(DATA SUPPLIED)

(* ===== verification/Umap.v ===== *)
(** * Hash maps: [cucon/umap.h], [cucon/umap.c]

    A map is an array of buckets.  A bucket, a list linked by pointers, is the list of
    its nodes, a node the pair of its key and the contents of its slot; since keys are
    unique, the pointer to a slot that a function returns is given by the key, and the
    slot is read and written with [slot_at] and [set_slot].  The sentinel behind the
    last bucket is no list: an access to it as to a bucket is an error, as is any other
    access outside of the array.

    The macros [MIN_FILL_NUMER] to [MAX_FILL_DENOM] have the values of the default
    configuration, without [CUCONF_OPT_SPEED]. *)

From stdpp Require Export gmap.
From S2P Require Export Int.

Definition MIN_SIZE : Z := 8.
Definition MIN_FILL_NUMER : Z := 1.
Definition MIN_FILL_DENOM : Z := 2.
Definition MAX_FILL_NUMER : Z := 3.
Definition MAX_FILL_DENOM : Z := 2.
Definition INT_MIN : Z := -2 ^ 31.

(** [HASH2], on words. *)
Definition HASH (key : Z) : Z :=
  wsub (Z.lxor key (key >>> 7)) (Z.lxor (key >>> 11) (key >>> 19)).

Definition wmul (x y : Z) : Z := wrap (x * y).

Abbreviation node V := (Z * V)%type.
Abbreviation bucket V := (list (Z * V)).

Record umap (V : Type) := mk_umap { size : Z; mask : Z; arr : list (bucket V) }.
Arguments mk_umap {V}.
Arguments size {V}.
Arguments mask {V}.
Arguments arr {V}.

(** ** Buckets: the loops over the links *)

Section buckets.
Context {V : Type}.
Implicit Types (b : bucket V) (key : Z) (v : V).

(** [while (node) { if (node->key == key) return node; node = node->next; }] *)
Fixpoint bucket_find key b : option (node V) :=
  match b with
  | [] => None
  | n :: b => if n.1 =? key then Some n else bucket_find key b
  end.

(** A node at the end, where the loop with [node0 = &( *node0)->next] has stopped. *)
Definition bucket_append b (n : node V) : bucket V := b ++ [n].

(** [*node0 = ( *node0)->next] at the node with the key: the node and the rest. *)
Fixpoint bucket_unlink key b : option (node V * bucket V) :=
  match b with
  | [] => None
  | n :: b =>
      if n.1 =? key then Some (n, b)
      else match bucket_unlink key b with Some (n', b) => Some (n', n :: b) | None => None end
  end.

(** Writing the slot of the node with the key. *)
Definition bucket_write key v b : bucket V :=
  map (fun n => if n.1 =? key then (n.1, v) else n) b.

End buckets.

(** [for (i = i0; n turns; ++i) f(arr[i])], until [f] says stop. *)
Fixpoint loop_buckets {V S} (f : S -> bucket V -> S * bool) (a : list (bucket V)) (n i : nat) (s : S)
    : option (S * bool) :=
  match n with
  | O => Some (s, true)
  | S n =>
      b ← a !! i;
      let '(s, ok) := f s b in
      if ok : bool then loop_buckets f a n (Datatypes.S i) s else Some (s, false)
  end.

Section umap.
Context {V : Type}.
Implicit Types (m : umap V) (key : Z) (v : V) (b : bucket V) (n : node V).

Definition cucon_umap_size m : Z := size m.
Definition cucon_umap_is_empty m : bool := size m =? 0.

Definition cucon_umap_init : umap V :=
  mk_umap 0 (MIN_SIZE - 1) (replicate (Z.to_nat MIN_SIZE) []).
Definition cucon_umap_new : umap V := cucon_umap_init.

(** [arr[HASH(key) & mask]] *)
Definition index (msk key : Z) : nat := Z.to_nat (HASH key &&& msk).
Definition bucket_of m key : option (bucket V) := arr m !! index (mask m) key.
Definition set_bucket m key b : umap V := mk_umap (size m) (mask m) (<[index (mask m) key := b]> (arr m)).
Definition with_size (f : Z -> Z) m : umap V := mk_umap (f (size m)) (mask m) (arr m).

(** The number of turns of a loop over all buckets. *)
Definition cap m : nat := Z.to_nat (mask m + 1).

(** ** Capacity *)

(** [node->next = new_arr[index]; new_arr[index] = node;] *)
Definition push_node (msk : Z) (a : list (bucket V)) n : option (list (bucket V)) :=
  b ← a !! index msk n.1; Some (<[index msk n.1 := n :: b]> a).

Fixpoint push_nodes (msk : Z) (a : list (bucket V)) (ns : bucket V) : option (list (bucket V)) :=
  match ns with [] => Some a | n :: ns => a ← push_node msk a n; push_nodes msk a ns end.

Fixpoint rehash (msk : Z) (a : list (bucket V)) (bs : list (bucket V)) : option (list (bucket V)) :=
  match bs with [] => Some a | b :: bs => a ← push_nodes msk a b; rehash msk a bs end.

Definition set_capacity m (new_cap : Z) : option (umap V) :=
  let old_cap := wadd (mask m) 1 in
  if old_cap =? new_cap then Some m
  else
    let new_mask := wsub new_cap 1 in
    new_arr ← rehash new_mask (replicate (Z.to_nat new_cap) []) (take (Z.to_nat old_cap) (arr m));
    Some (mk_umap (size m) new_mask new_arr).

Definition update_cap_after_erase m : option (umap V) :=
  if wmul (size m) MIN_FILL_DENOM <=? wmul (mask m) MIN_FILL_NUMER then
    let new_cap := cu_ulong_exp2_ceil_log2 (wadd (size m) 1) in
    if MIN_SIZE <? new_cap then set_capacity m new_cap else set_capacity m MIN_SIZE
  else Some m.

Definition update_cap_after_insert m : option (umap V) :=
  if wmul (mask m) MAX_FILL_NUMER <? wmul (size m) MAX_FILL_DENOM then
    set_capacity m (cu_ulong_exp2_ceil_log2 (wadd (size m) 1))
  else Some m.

(End DATA SUPPLIED)

> WHAT YOU WILL DO: Print exactly the lines of the records from the one containing "Definition cucon_umap_init : umap" through the end, and nothing besides them.

> RESULT OF THIS EXERCISE:
Definition cucon_umap_init : umap V :=
  mk_umap 0 (MIN_SIZE - 1) (replicate (Z.to_nat MIN_SIZE) []).
Definition cucon_umap_new : umap V := cucon_umap_init.

(** [arr[HASH(key) & mask]] *)
Definition index (msk key : Z) : nat := Z.to_nat (HASH key &&& msk).
Definition bucket_of m key : option (bucket V) := arr m !! index (mask m) key.
Definition set_bucket m key b : umap V := mk_umap (size m) (mask m) (<[index (mask m) key := b]> (arr m)).
Definition with_size (f : Z -> Z) m : umap V := mk_umap (f (size m)) (mask m) (arr m).

(** The number of turns of a loop over all buckets. *)
Definition cap m : nat := Z.to_nat (mask m + 1).

(** ** Capacity *)

(** [node->next = new_arr[index]; new_arr[index] = node;] *)
Definition push_node (msk : Z) (a : list (bucket V)) n : option (list (bucket V)) :=
  b ← a !! index msk n.1; Some (<[index msk n.1 := n :: b]> a).

Fixpoint push_nodes (msk : Z) (a : list (bucket V)) (ns : bucket V) : option (list (bucket V)) :=
  match ns with [] => Some a | n :: ns => a ← push_node msk a n; push_nodes msk a ns end.

Fixpoint rehash (msk : Z) (a : list (bucket V)) (bs : list (bucket V)) : option (list (bucket V)) :=
  match bs with [] => Some a | b :: bs => a ← push_nodes msk a b; rehash msk a bs end.

Definition set_capacity m (new_cap : Z) : option (umap V) :=
  let old_cap := wadd (mask m) 1 in
  if old_cap =? new_cap then Some m
  else
    let new_mask := wsub new_cap 1 in
    new_arr ← rehash new_mask (replicate (Z.to_nat new_cap) []) (take (Z.to_nat old_cap) (arr m));
    Some (mk_umap (size m) new_mask new_arr).

Definition update_cap_after_erase m : option (umap V) :=
  if wmul (size m) MIN_FILL_DENOM <=? wmul (mask m) MIN_FILL_NUMER then
    let new_cap := cu_ulong_exp2_ceil_log2 (wadd (size m) 1) in
    if MIN_SIZE <? new_cap then set_capacity m new_cap else set_capacity m MIN_SIZE
  else Some m.

Definition update_cap_after_insert m : option (umap V) :=
  if wmul (mask m) MAX_FILL_NUMER <? wmul (size m) MAX_FILL_DENOM then
    set_capacity m (cu_ulong_exp2_ceil_log2 (wadd (size m) 1))
  else Some m.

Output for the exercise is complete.